Stored records
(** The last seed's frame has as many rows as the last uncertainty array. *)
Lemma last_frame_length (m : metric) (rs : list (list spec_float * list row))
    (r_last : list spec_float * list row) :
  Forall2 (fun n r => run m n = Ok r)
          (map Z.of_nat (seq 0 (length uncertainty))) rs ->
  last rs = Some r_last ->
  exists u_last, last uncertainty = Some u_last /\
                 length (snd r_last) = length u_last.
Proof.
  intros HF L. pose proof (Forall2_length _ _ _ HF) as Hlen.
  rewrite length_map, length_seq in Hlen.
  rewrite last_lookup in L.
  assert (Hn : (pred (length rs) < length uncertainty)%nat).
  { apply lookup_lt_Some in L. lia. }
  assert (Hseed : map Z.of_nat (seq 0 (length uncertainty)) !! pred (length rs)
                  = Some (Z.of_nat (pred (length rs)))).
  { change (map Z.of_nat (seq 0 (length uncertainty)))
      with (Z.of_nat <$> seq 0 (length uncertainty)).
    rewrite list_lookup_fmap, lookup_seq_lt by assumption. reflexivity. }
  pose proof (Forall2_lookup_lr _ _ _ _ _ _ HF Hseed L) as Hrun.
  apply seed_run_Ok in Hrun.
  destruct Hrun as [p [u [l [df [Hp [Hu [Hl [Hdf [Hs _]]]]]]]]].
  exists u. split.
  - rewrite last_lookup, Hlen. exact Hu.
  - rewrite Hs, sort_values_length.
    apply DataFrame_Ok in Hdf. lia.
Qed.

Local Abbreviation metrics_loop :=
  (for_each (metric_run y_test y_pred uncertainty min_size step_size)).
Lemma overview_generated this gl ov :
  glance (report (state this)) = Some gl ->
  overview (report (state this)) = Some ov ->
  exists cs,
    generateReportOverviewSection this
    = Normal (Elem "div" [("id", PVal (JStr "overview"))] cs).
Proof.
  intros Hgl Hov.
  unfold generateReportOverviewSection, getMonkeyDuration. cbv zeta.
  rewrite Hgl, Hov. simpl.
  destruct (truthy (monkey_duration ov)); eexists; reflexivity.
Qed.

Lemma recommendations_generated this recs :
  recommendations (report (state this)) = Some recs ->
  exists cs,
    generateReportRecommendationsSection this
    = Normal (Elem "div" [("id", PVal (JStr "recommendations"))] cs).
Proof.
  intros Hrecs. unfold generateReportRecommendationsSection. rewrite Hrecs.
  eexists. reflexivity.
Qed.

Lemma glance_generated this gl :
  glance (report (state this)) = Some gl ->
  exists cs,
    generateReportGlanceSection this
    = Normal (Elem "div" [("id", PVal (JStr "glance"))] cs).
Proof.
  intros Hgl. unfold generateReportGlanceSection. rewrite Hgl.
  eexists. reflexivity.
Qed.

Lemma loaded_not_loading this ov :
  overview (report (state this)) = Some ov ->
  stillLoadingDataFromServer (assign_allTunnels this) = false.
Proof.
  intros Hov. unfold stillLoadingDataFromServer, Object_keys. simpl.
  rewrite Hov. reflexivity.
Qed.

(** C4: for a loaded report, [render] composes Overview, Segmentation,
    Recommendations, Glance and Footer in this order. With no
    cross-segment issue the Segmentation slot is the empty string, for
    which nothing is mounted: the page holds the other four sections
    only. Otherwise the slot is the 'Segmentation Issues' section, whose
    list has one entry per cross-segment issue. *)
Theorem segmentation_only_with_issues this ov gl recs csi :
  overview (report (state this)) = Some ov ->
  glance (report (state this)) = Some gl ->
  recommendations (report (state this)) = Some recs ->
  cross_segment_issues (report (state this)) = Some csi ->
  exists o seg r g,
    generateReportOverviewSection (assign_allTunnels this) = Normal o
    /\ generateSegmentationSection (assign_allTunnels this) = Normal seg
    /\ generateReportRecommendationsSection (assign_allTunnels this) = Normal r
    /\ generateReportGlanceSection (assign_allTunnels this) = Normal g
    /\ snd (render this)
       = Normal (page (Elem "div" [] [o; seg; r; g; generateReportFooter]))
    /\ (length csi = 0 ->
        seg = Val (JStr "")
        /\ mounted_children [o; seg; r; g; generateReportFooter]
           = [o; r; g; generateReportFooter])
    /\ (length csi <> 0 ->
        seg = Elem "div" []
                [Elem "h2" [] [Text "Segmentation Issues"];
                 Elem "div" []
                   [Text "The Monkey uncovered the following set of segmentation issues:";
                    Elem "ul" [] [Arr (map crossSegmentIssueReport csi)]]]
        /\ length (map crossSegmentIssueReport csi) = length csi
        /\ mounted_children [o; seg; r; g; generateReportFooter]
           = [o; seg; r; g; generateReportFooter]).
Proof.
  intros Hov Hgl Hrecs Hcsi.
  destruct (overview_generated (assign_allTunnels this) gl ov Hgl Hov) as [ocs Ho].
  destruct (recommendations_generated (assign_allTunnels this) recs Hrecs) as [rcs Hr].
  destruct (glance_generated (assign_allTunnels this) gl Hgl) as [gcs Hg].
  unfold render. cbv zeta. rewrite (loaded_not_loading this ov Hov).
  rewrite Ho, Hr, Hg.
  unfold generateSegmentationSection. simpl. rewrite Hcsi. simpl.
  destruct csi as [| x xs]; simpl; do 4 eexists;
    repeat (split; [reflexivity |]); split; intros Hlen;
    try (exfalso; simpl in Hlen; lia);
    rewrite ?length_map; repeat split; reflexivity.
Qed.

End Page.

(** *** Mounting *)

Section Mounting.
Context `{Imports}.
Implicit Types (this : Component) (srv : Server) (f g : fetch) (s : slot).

EXERCISE.
From the records above, quote only the lines running from the line with "destruct (glance_generated (assign_allTunnels" to the line with "destruct csi as", both lines included.

COMPLETED EXERCISE.
  destruct (glance_generated (assign_allTunnels this) gl Hgl) as [gcs Hg].
  unfold render. cbv zeta. rewrite (loaded_not_loading this ov Hov).
  rewrite Ho, Hr, Hg.
  unfold generateSegmentationSection. simpl. rewrite Hcsi. simpl.
  destruct csi as [| x xs]; simpl; do 4 eexists;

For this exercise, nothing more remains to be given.